Because organic-type slowbrains get lazy and bored, and discipline is not always our strong suit.

What if the saboteur was an AI? That would give it a route to prevent itself from being noticed, and perhaps even to hack the memories of other AIs, like Linden and Sally. I’d seen Sally’s telepresence—at least enough to speak to me—without triggering the AI presence lights.

Hm. Possible.

I must have dozed off again despite supporting my brain chemistry, because this time I woke about a standard and a half later with my reader resting on my nose. I nearly rolled on my side and went back to sleep.

But… speaking of following the checklists, I pushed through the achy sluggishness of exhaustion, stowed my reader, and pulled the net down over the bed. I willed the lights off. Feeling smug in my self-righteousness and a little ridiculous also, I closed my eyes.

_____

I assume I must have, anyway, because I don’t remember falling asleep. The next thing to impinge on my consciousness was a tremendous, reverberating crash. The bed net snapped tight against me as I bounced hard, imprinting my skin with what would no doubt be some very interesting contusions. Then, abruptly, I was floating.
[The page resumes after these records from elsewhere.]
Lemma unterminated_length line : (length line ≤ length (unterminated line) + 2)%nat.
Proof.
  unfold unterminated. set (l := default line (strip_suffix [LF] line)).
  assert (length line ≤ length l + 1)%nat.
  { subst l. destruct (strip_suffix_byte LF line) as [->|Hl]; [lia|]. rewrite Hl at 1. rewrite length_app. cbn. lia. }
  destruct (strip_suffix_byte CR l) as [->|Hl]; [lia|].
  assert (length l = length (default l (strip_suffix [CR] l)) + 1)%nat by (rewrite Hl at 1; by rewrite length_app).
  lia.
Qed.

Definition block_lines (data : list Z) : list (list Z) :=
  map strip_cr (RustStd.split LF (take (header_block_end data) data)).

Lemma block_lines_stamped n y data :
  (2 ≤ length n)%nat → COLON ∉ n → continues n = false → LF ∉ n → LF ∉ y →
  ∃ line', names_field (to_ascii_lowercase n) line' = true ∧ is_empty line' = false ∧
    block_lines (((n ++ COLON :: y) ++ [LF]) ++ data) = line' :: block_lines data.
Proof.
  intros Hlen Hcol Hcont Hn Hy. set (line := (n ++ COLON :: y) ++ [LF]).
  assert (He : ended LF line).
  { exists (n ++ COLON :: y). split; [done|]. rewrite elem_of_app, elem_of_cons. intros [?|[?|?]]; done. }
  assert (Hb : is_empty (unterminated line) = false).
  { pose proof (unterminated_length line) as Hu. assert (length line = length n + length y + 2)%nat
      by (subst line; rewrite !length_app; cbn; lia).
    destruct (unterminated line); [cbn in Hu; lia|done]. }
  unfold block_lines. rewrite header_block_end_line, take_app_add by done.
  apply stamped_line; try done. intros ->. cbn in Hlen. lia.
Qed.

Lemma scan_block data :
  scan_submission_headers (take (header_block_end data) data) =
    (has_field (lit "message-id") (block_lines data), has_field (lit "date") (block_lines data)).
Proof. unfold scan_submission_headers. by rewrite scan_loop_spec. Qed.

(** One stamped field is found, and hides no other. *)
Lemma stamped_has_field n y data k :
  (2 ≤ length n)%nat → COLON ∉ n → continues n = false → LF ∉ n → LF ∉ y →
  has_field (to_ascii_lowercase n) (block_lines (((n ++ COLON :: y) ++ [LF]) ++ data)) = true ∧
  (has_field k (block_lines data) = true →
   has_field k (block_lines (((n ++ COLON :: y) ++ [LF]) ++ data)) = true).
Proof.
  intros Hlen Hcol Hcont Hn Hy.
  destruct (block_lines_stamped n y data Hlen Hcol Hcont Hn Hy) as (line' & Hf & Hne & ->).
  cbn [has_field]. rewrite Hne, Hf. split; [done|]. intros ->. apply orb_true_r.
Qed.

(** A printed field as a name, a colon and the rest of one line. *)
Lemma printed_field n value data :
  Forall (λ c, 0 ≤ c < 0x80) n → one_line value →
  ∃ y, LF ∉ y ∧
    as_bytes (n ++ COLON :: SP :: value ++ line_ending data) = (n ++ COLON :: y) ++ [LF].
Proof.
  intros Ha Hv. rewrite as_bytes_app, (as_bytes_ascii n Ha).
  change (as_bytes (COLON :: SP :: value ++ line_ending data))
    with ([COLON; SP] ++ as_bytes (value ++ line_ending data)).
  rewrite as_bytes_app. destruct (line_ending_cases data) as [-> | ->].
  - exists (SP :: as_bytes value ++ [CR]). split.
    + rewrite elem_of_cons, elem_of_app, list_elem_of_singleton. intros [?|[?|?]]; done.
    + cbn. by rewrite <-!app_assoc; cbn; rewrite <-!app_assoc.
  - exists (SP :: as_bytes value). split.
    + rewrite elem_of_cons. intros [?|?]; done.
    + cbn. by rewrite <-!app_assoc.
Qed.

Lemma one_line_app a b : one_line a → one_line b → one_line (a ++ b).
Proof. unfold one_line. rewrite as_bytes_app, elem_of_app. naive_solver. Qed.

(** A field name the stamp writes. *)
Definition plain_name (n : list Z) : Prop :=
  (2 ≤ length n)%nat ∧ COLON ∉ n ∧ continues n = false ∧ LF ∉ n ∧ Forall (λ c, 0 ≤ c < 0x80) n.
#[local] Instance plain_name_dec n : Decision (plain_name n).
Proof. unfold plain_name. apply _. Defined.

Lemma stamped_field n value data data' k :
  plain_name n → one_line value →
  let line := as_bytes (n ++ COLON :: SP :: value ++ line_ending data) in
  has_field (to_ascii_lowercase n) (block_lines (line ++ data')) = true ∧
  (has_field k (block_lines data') = true → has_field k (block_lines (line ++ data')) = true).
Proof.
  intros (Hlen & Hcol & Hcont & Hn & Ha) Hv line.
  destruct (printed_field n value data Ha Hv) as (y & Hy & Hl). subst line. rewrite Hl.
  by apply stamped_has_field.
Qed.

Lemma stamped_date date data data' k :
  one_line date →
  let line := as_bytes (lit "Date: " ++ date ++ line_ending data) in
  has_field (lit "date") (block_lines (line ++ data')) = true ∧
  (has_field k (block_lines data') = true → has_field k (block_lines (line ++ data')) = true).
Proof.
  apply (stamped_field (lit "Date")). apply (bool_decide_unpack _). vm_compute. done.
Qed.

Lemma stamped_message_id message_id domain data data' k :
  one_line message_id → one_line domain →
  let line := as_bytes (lit "Message-ID: <" ++ message_id ++ lit "@" ++ domain ++ lit ">" ++ line_ending data) in
  has_field (lit "message-id") (block_lines (line ++ data')) = true ∧
  (has_field k (block_lines data') = true → has_field k (block_lines (line ++ data')) = true).
Proof.
  intros Hm Hd. pose proof (stamped_field (lit "Message-ID")
    (lit "<" ++ message_id ++ lit "@" ++ domain ++ lit ">") data data' k) as Hs.
  rewrite <-!app_assoc in Hs. apply Hs; [apply (bool_decide_unpack _); vm_compute; done|].
  assert (Hlit : ∀ c, encode_utf8 c = [c] → c ≠ LF → one_line [c]).
  { intros c Hc Hn. unfold one_line. cbn. rewrite app_nil_r, Hc, list_elem_of_singleton. congruence. }
  repeat apply one_line_app; try done; by apply Hlit.
Qed.

(** A submission leaves with a Message-ID and a Date. The stamped message
    is the submitted one with at most those two fields in front, the scan finds
    both in it, stamping it again changes nothing, and the in-place stamp does
    the same. *)
Theorem submission_headers_stamped (data domain message_id date : list Z) :
  one_line domain → one_line message_id → one_line date →
  let stamped := ensure_submission_headers data domain message_id date in
  scan_submission_headers (take (header_block_end stamped) stamped) = (true, true) ∧
  (∃ prefix, stamped = prefix ++ data) ∧
  (∀ domain' message_id' date', ensure_submission_headers stamped domain' message_id' date' = stamped) ∧
  ensure_submission_headers_in_place data domain message_id date = Some stamped.
Proof.
  intros Hdom Hid Hdate stamped.
  assert (Hscan : scan_submission_headers (take (header_block_end stamped) stamped) = (true, true)).
  { rewrite scan_block. subst stamped. unfold ensure_submission_headers. rewrite scan_block, take_drop.
    destruct (has_field (lit "message-id") (block_lines data)) eqn:Em;
      destruct (has_field (lit "date") (block_lines data)) eqn:Ed; cbn [andb].
    - by rewrite Em, Ed.
    - unfold build_prepended_headers. cbn [app].
      destruct (stamped_date date data data (lit "message-id") Hdate) as [-> Hk]. by rewrite Hk.
    - unfold build_prepended_headers. rewrite app_nil_r.
      destruct (stamped_message_id message_id domain data data (lit "date") Hid Hdom) as [-> Hk]. by rewrite Hk.
    - unfold build_prepended_headers. rewrite <-(app_assoc (as_bytes _)).
      set (rest := as_bytes (lit "Date: " ++ date ++ line_ending data) ++ data).
      destruct (stamped_message_id message_id domain data rest (lit "date") Hid Hdom) as [-> Hk].
      rewrite Hk; [done|]. by destruct (stamped_date date data data (lit "date") Hdate). }
  split; [done|]. split; [|split].
  - subst stamped. clear Hscan. unfold ensure_submission_headers. destruct (scan_submission_headers _) as [m d].
    rewrite take_drop. destruct (m && d); [by exists []|by eexists].
  - intros domain' message_id' date'. unfold ensure_submission_headers at 1. by rewrite Hscan.
  - apply ensure_in_place_spec.
Qed.

Lemma submission_headers_stamped_witness :
  let stamped := ensure_submission_headers (lit "Subject: hi" ++ [CR; LF; CR; LF]) (lit "example.org")
    (lit "0190") (lit "Mon, 1 Jan 2024 00:00:00 +0000") in
  scan_submission_headers (take (header_block_end stamped) stamped) = (true, true).
Proof.
  apply (submission_headers_stamped (lit "Subject: hi" ++ [CR; LF; CR; LF]) (lit "example.org")
    (lit "0190") (lit "Mon, 1 Jan 2024 00:00:00 +0000"));
    apply (bool_decide_unpack (_ ∉ _)); vm_compute; exact I.
Defined.
Lemma group_conts conts : ∀ field more,
  Forall (λ l, continues l = true) conts → fresh more →
  group field (conts ++ more) =
    let '(fields, rest) := fields_of more in ((field ++ concat conts) :: fields, rest).
Proof.
  induction conts as [|c conts IH]; intros field more Hc Hf; cbn [app concat].
  - rewrite app_nil_r. destruct more as [|l more]; cbn; [done|]. cbn in Hf. rewrite Hf.
    by destruct (is_blank l).
  - apply Forall_cons in Hc as [Hc Hcs]. cbn [group]. rewrite Hc, IH by done.
    destruct (fields_of more). by rewrite app_assoc.
Qed.

Lemma conts_of lines :
  ∃ conts more, lines = conts ++ more ∧ Forall (λ l, continues l = true) conts ∧ fresh more.
Proof.
  induction lines as [|l lines (conts & more & -> & Hc & Hf)]; [by exists [], []|].
  destruct (continues l) eqn:E.
  - exists (l :: conts), more. split; [done|]. by split; [constructor|].
  - by exists [], (l :: conts ++ more).
Qed.

(** Induction on the fields of a message. *)
Lemma fields_ind (P : list (list Z) → list (list Z) → list (list Z) → Prop) :
  P [] [] [] →
  (∀ line lines, is_blank line = true → P (line :: lines) [] (line :: lines)) →
  (∀ line conts more fields rest, is_blank line = false → Forall (λ l, continues l = true) conts →
     fresh more → fields_of more = (fields, rest) → P more fields rest →
     P (line :: conts ++ more) ((line ++ concat conts) :: fields) rest) →
  ∀ lines, P lines (fields_of lines).1 (fields_of lines).2.
Proof.
  intros Hnil Hblank Hfield lines. remember (length lines) as n eqn:Hn. revert lines Hn.
  induction n as [n IH] using lt_wf_ind. intros [|line lines] ->; [done|]. cbn [fields_of].
  destruct (is_blank line) eqn:Eb; [by apply Hblank|].
  destruct (conts_of lines) as (conts & more & -> & Hc & Hf). rewrite group_conts by done.
  destruct (fields_of more) as [fields rest] eqn:Em. cbn [fst snd]. apply Hfield; try done.
  specialize (IH (length more) ltac:(cbn; rewrite length_app; lia) more eq_refl). by rewrite Em in IH.
Qed.
Lemma within_list d (A : Type) (f : A → nat) l :
  within d (S (max_list (map f l))) → (S d ≤ MAX_NESTING_DEPTH)%nat ∧ Forall (λ a, within (S d) (f a)) l.
Proof.
  unfold within. intros H. split; [lia|]. induction l as [|a l IH]; cbn in *; constructor; [lia|]. apply IH. lia.
Qed.

(** Pieces of a comma list: what follows one ends its arguments. *)
Lemma ends_arguments_commas used ts rest :
  map unspelled used = concat (map (cons TComma) (map test_tokens ts)) → ends_arguments rest →
  ends_arguments (used ++ rest).
Proof.
  destruct ts as [|t ts]; cbn; [by intros ->%map_eq_nil|].
  intros Hu _. apply unspelled_cons in Hu as (u & -> & _); done.
Qed.

Lemma max_list_within d l : within d (max_list l) → Forall (within d) l.
Proof. unfold within. induction l; cbn; constructor; [lia|apply IHl; lia]. Qed.

Lemma more_tests_complete fuel : test_gives fuel → more_tests_gives fuel → more_tests_gives (S fuel).
Proof.
  intros IHt IHm [|t ts] acc used rest d Hf Hu Hwf Hd He Hc; cbn [map concat] in Hu; cbn [more_tests].
  - apply map_eq_nil in Hu as ->. rewrite app_nil_r. by rewrite bool_decide_eq_false_2.
  - apply unspelled_cons in Hu as (u & -> & Hu); [|done]. apply unspelled_app in Hu as (u1 & u2 & -> & Hu1 & Hu2).
    apply andb_true_iff in Hwf as [Hwt Hwf]. apply Forall_cons in Hd as [Hdt Hd].
    cbn [length] in Hf. rewrite length_app in Hf. rewrite bool_decide_eq_true_2 by done. cbn [app].
    erewrite bind_ok by done. cbn [tail p_rest p_depth]. rewrite <-app_assoc.
    erewrite bind_ok by (apply (IHt t); [lia|done|done|done|by eapply ends_arguments_commas]).
    rewrite (IHm ts) by (done || lia). by rewrite <-app_assoc.
Qed.

Lemma test_list_complete fuel : test_gives fuel → more_tests_gives fuel → test_list_gives (S fuel).
Proof.
  intros IHt IHm [|t ts] used rest d Hf Hu Hne Hwf Hd He Hc; [done|]. cbn [map] in Hu. rewrite commas_cons in Hu.
  apply unspelled_app in Hu as (u1 & u2 & -> & Hu1 & Hu2). rewrite length_app in Hf.
  apply andb_true_iff in Hwf as [Hwt Hwf]. apply within_list in Hd as [Hsd [Hdt Hd]%Forall_cons].
  cbn [test_list]. erewrite bind_ok by (by apply enter_ok). rewrite <-app_assoc.
  erewrite bind_ok by (apply (IHt t); [lia|done|done|done|by eapply ends_arguments_commas]).
  erewrite bind_ok by (apply (IHm ts); done || lia). by erewrite bind_ok by apply leave_ok.
Qed.

Lemma test_one_complete fuel : test_gives fuel → test_list_gives fuel → test_gives (S fuel).
Proof.
  intros IHt IHl [name args children] used rest d Hf Hu Hwf Hd He.
  cbn [test_tokens t_name t_children t_args] in Hu. cbn [test_wf t_name t_children t_args] in Hwf.
  cbn [test_depth t_name t_children] in Hd.
  apply unspelled_cons in Hu as (u & -> & Hu); [|done]. cbn [length] in Hf. cbn [test app].
  erewrite bind_ok by apply identifier_ok. fold (is_test_list name) (is_not name).
  destruct (is_test_list name) eqn:Hl; [|destruct (is_not name) eqn:Hn].
  - apply unspelled_cons in Hu as (u' & -> & Hu); [|done]. apply unspelled_app in Hu as (u1 & u2 & -> & Hu1 & Hu2).
    apply unspelled_cons in Hu2 as (u3 & -> & ->%map_eq_nil); [|done].
    rewrite !andb_true_iff, negb_true_iff, bool_decide_eq_true, bool_decide_eq_false in Hwf.
    destruct Hwf as [[-> Hne] Hwf]. cbn [app length] in *. rewrite length_app in Hf. rewrite <-app_assoc.
    erewrite bind_ok by apply eat_ok.
    erewrite bind_ok by (apply (IHl children); [lia|done|by intros ->|done|done|done|done]).
    by erewrite bind_ok by apply eat_ok.
  - rewrite !andb_true_iff, !bool_decide_eq_true in Hwf. destruct Hwf as [[-> Hlen] Hwf].
    destruct children as [|c [|]]; try done. cbn [flat_map] in Hu. rewrite app_nil_r in Hu.
    apply (within_list d _ test_depth [c]) in Hd as [Hsd Hd]. rewrite Forall_singleton in Hd.
    cbn in Hwf. rewrite andb_true_r in Hwf.
    erewrite bind_ok by (by apply enter_ok).
    erewrite bind_ok by (apply (IHt c); done || lia).
    by erewrite bind_ok by apply leave_ok.
  - rewrite !andb_true_iff, !bool_decide_eq_true in Hwf. destruct Hwf as [Hlen%nil_length_inv Hwf]. subst.
    by erewrite bind_ok by (by eapply arguments_complete).
Qed.

Lemma test_complete fuel : test_gives fuel ∧ test_list_gives fuel ∧ more_tests_gives fuel.
Proof.
  induction fuel as [|fuel (? & ? & ?)]; [split_and!; intros ?; intros; lia|].
  split_and!; eauto using test_one_complete, test_list_complete, more_tests_complete.
Qed.

Definition closes (in_block : bool) (rest : list Token) : Prop :=
  rest = [] ∨ in_block = true ∧ head rest = Some TBraceClose.

Definition loop_gives (fuel : nat) : Prop := ∀ more b acc used rest d,
  (6 * length used + 2 ≤ fuel)%nat → map unspelled used = commands_tokens more → script_wf more = true →
  Forall (λ c, within d (command_depth c)) more → closes b rest →
  commands_loop fuel b acc (mkParser (used ++ rest) d) = Some (Ok (acc ++ more), mkParser rest d).

Definition commands_gives (fuel : nat) : Prop := ∀ cs b used rest d,
  (6 * length used + 3 ≤ fuel)%nat → map unspelled used = commands_tokens cs → script_wf cs = true →
  within d (block_depth cs) → closes b rest →
  commands fuel b (mkParser (used ++ rest) d) = Some (Ok cs, mkParser rest d).

Definition command_gives (fuel : nat) : Prop := ∀ c used rest d,
  (6 * length used + 1 ≤ fuel)%nat → map unspelled used = command_tokens c → command_wf c = true →
  within d (command_depth c) → (open_ended c = true → no_continue rest) →
  command fuel (mkParser (used ++ rest) d) = Some (Ok c, mkParser rest d).

Definition conditional_gives (fuel : nat) : Prop := ∀ c used rest d,
  (6 * length used + 3 ≤ fuel)%nat → map unspelled used = cond_tokens c → command_wf (If c) = true →
  within d (command_depth (If c)) → (open_ended (If c) = true → no_continue rest) →
  conditional fuel (mkParser (used ++ rest) d) = Some (Ok c, mkParser rest d).

Definition more_branches_gives (fuel : nat) : Prop := ∀ bs acc used rest d,
  (6 * length used + 1 ≤ fuel)%nat → map unspelled used = flat_map elsif_tokens bs →
  forallb branch_wf bs = true → Forall (λ b, within d (branch_depth b)) bs →
  head rest ≠ Some (TIdentifier (lit "elsif")) →
  more_branches fuel acc (mkParser (used ++ rest) d) = Some (Ok (acc ++ bs), mkParser rest d).

Definition branch_gives (fuel : nat) : Prop := ∀ b used rest d,
  (6 * length used + 2 ≤ fuel)%nat → map unspelled used = branch_tokens b →
  branch_wf b = true → within d (branch_depth b) →
  branch fuel (mkParser (used ++ rest) d) = Some (Ok b, mkParser rest d).
Lemma spaced_char v c : spaced v → is_whitespace c = false → spaced (v ++ [c]).
Proof.
  intros (ws & -> & Hws) Hc. destruct ws as [|w ws _] using rev_ind.
  - exists [[c]]. split; [done|]. repeat constructor; auto.
  - exists (ws ++ [w ++ [c]]). rewrite join_snoc_extend. split; [done|].
    apply Forall_app in Hws as [Hws [[Hw Hww] _]%Forall_cons]. apply Forall_app. split; [done|].
    constructor; [|done]. split; [by destruct w|]. apply Forall_app. auto.
Qed.

Definition value_ok (v : list Z) : Prop := spaced v ∧ octets v ≤ HEADER_NAME_WINDOW.

Definition field_ok (f : Field) : Prop := value_ok (f_value f) ∧ (f_blank f = true → f_value f ≠ []).

Lemma str_octets_cons c s : octets (c :: s) = Z.of_nat (len_utf8 c) + octets s.
Proof. unfold octets, str_len. cbn. lia. Qed.

Lemma feed_loop_ok cs : ∀ value blank full value' blank',
  value_ok value → (blank = true → value ≠ []) → feed_loop cs value blank = (full, value', blank') →
  value_ok value' ∧ (blank' = true → value' ≠ []).
Proof.
  induction cs as [|c cs IH]; intros value blank full value' blank' Hv Hb; cbn [feed_loop].
  { intros [= <- <- <-]. done. }
  destruct (is_whitespace c) eqn:Hc.
  { apply IH; [done|]. by destruct value. }
  destruct (Z.ltb_spec HEADER_NAME_WINDOW (octets value + (Z.of_nat (len_utf8 c) + (if blank then 1 else 0))))
    as [|Hroom]; [intros [= <- <- <-]; done|].
  apply IH; [|done]. destruct Hv as [Hsp Hlen]. split.
  - destruct blank; [apply spaced_blank|apply spaced_char]; auto.
  - destruct blank; cbn [app]; rewrite octets_app, !str_octets_cons; cbn in *; unfold octets in *; cbn in *; lia.
Qed.

Lemma named_ok name : field_ok (named name).
Proof. repeat split; [|done|done]. by exists []. Qed.
Lemma add_flags_ok tokens flags : flags_ok flags → flags_ok (add_flags flags tokens).
Proof.
  revert flags. induction tokens as [|t tokens IH]; intros flags Hf; cbn [add_flags]; [done|].
  destruct (Nat.leb_spec MAX_FLAGS (length flags)) as [|Hlen]; [done|].
  destruct (_ && _) eqn:Hc; [|by apply IH]. apply andb_prop in Hc as [Hshort Hnew%negb_true_iff].
  apply Z.leb_le in Hshort. destruct Hf as (Hl & Hd & Hs). apply IH. split_and!.
  - rewrite length_app. cbn. lia.
  - by apply distinct_snoc.
  - apply Forall_app. by split; [|constructor].
Qed.

Lemma filter_flags_ok f flags : flags_ok flags → flags_ok (List.filter f flags).
Proof.
  intros (Hl & Hd & Hs). pose proof (filter_sublist f flags) as Hsub. split_and!.
  - pose proof (sublist_length _ _ Hsub). lia.
  - by eapply distinct_sublist.
  - apply Forall_forall. intros a Ha. rewrite Forall_forall in Hs. apply Hs. by eapply elem_of_sublist.
Qed.

Lemma existsb_str_eqb x l : existsb (str_eqb x) l = true ↔ x ∈ l.
Proof.
  rewrite existsb_exists. split.
  - intros (y & Hy & Heq%str_eqb_eq). subst. by apply list_elem_of_In.
  - intros Hx. exists x. split; [by apply list_elem_of_In|by apply str_eqb_eq].
Qed.

(** What was decided, and why the implicit keep was cancelled. *)
Record verdict_ok (x : Verdict) : Prop := {
  vo_outcome : outcome_ok (x_outcome x);
  vo_local : k_local (x_cancel x) = true → o_discarded (x_outcome x) = true ∨ o_fileinto (x_outcome x) ≠ [];
  vo_external : k_external (x_cancel x) = true → o_redirects (x_outcome x) ≠ [] ∨ is_Some (o_reject (x_outcome x))
}.

Lemma app_single_not_nil {A} (l : list A) a : l ++ [a] ≠ [].
Proof. by destruct l. Qed.

Lemma file_ok folder create o : outcome_ok o → outcome_ok (file folder create o).
Proof.
  intros []. unfold file.
  set (fileinto := if _ && (_ <? _)%nat then _ else _).
  assert (Hf : (length fileinto ≤ MAX_FILEINTO)%nat ∧ NoDup fileinto ∧ ∀ f, f ∈ o_fileinto o → f ∈ fileinto).
  { subst fileinto. destruct (existsb _ (o_fileinto o)) eqn:Hk; cbn [negb andb]; [done|].
    destruct (Nat.ltb_spec (length (o_fileinto o)) MAX_FILEINTO); [|done]. split_and!.
    - rewrite length_app. cbn. lia.
    - apply NoDup_app. split_and!; [done| |apply NoDup_singleton]. intros f Hf ->%list_elem_of_singleton.
      apply not_true_iff_false in Hk. by apply Hk, existsb_str_eqb.
    - set_solver. }
  clearbody fileinto. destruct Hf as (Hlen & Hdup & Hin). constructor; cbn; try done.
  intros f Hf. destruct (create && existsb _ fileinto) eqn:Hc; [|auto].
  apply elem_of_union in Hf as [->%elem_of_singleton|Hf]; [|auto].
  apply andb_prop in Hc as [_ Hc]. by apply existsb_str_eqb.
Qed.

Lemma file_not_empty folder create o : o_fileinto (file folder create o) ≠ [].
Proof.
  unfold file. cbn [o_fileinto set_fileinto]. destruct (existsb _ _) eqn:Hk; cbn [negb andb].
  - apply existsb_str_eqb in Hk. by destruct (o_fileinto o); [set_solver|].
  - destruct (Nat.ltb_spec (length (o_fileinto o)) MAX_FILEINTO); [apply app_single_not_nil|].
    destruct (o_fileinto o); [unfold MAX_FILEINTO in *; cbn in *; lia|done].
Qed.

Lemma forward_ok target o : outcome_ok o → outcome_ok (forward target o).
Proof.
  intros []. unfold forward. destruct (existsb _ _) eqn:Hk; [done|].
  destruct (Nat.ltb_spec (length (o_redirects o)) MAX_REDIRECTS); constructor; cbn; try done.
  - rewrite length_app. cbn. lia.
  - by apply distinct_snoc.
Qed.

Lemma forward_not_empty target o : o_redirects (forward target o) ≠ [].
Proof.
  unfold forward. destruct (existsb _ _) eqn:Hk; [by destruct (o_redirects o)|].
  destruct (Nat.ltb_spec (length (o_redirects o)) MAX_REDIRECTS); cbn; [apply app_single_not_nil|].
  destruct (o_redirects o); [unfold MAX_REDIRECTS in *; cbn in *; lia|done].
Qed.

(** [P] is kept by what an action does to the verdict: the first four always,
    the others where the action may send. *)
Record stable (A : list Z → list Argument → Prop) (P : Verdict → Prop) : Prop := {
  st_keep x : P x → P (on_outcome set_keep x);
  st_discard x : P x → P (cancel_local (on_outcome set_discarded x));
  st_file folder create (copy : bool) x :
    P x → let x' := on_outcome (file folder create) x in P (if copy then x' else cancel_local x');
  st_flags (f : list (list Z) → list (list Z)) x :
    (∀ flags, flags_ok flags → flags_ok (f flags)) → P x → P (on_outcome (λ o, set_flags (f (o_flags o)) o) x);
  st_reject args reason x :
    A (lit "reject") args ∨ A (lit "ereject") args → P x → P (cancel_external (on_outcome (set_reject reason) x));
  st_vacation args x : A (lit "vacation") args → P x → P (on_outcome (set_vacation (parse_vacation args)) x);
  st_redirect args target (copy : bool) x :
    A (lit "redirect") args →
    P x → let x' := on_outcome (forward target) x in P (if copy then x' else cancel_external x')
}.
Lemma parse_mechanism_valid body m : parse_mechanism body = Ok m → mechanism_valid m.
Proof.
  unfold parse_mechanism. destruct (str_eqb _ (lit "all")); [by intros [= <-]|].
  destruct (strip_prefix (lit "ip4:") _) as [v|].
  { destruct (split_cidr v 32) as [[addr p]|] eqn:Ec; cbn; [|done].
    destruct (parse_v4 addr) as [n|] eqn:En; cbn; [|done]. intros [= <-]. cbn.
    apply split_cidr_range in Ec; [|lia]. unfold parse_v4 in En.
    destruct (read_ipv4_addr addr) as [[b [|]]|] eqn:Er; [|done..]. injection En as <-.
    by apply read_ipv4_range in Er. }
  destruct (strip_prefix (lit "ip6:") _) as [v|].
  { destruct (split_cidr v 128) as [[addr p]|] eqn:Ec; cbn; [|done].
    destruct (parse_v6 addr) as [n|] eqn:En; cbn; [|done]. intros [= <-]. cbn.
    apply split_cidr_range in Ec; [|lia]. unfold parse_v6 in En.
    destruct (read_ipv6_addr addr) as [[b [|]]|] eqn:Er; [|done..]. injection En as <-.
    by apply read_ipv6_range in Er. }
  destruct (strip_prefix (lit "include:") _) as [v|]; [destruct (is_empty v); [done|by intros [= <-]]|].
  destruct (_ || _).
  { destruct (parse_domain_spec _) as [[[d p4] p6]|] eqn:E; cbn; [|done]. intros [= <-].
    by apply parse_domain_spec_range in E. }
  destruct (_ || _).
  { destruct (parse_domain_spec _) as [[[d p4] p6]|] eqn:E; cbn; [|done]. intros [= <-].
    by apply parse_domain_spec_range in E. }
  destruct (strip_prefix (lit "exists:") _) as [v|]; [destruct (is_empty v); [done|by intros [= <-]]|].
  destruct (_ || _); [by intros [= <-]|done].
Qed.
Well, I was held firmly against the mattress, but when you’ve worked in space as long as I have, it’s pretty easy to tell the difference between being pressed to the bed by acceleration, and being pressed to the bed by the net.

Speaking of checklists, this was a great time for one.

I had air for now. That was the first thing.

The second thing was visibility, and I had no light. The on-call room was very dark. Darker than it should have been, because I’d turned the lights off but there’s always a readout by the door that doubles as a night light. I lay there in that dark and listened with everything in me for the hiss of escaping atmosphere. Or, worse, a total absence of sound from outside that would tell me the corridor beyond my little single-thickness door had been decompressed and evacuated.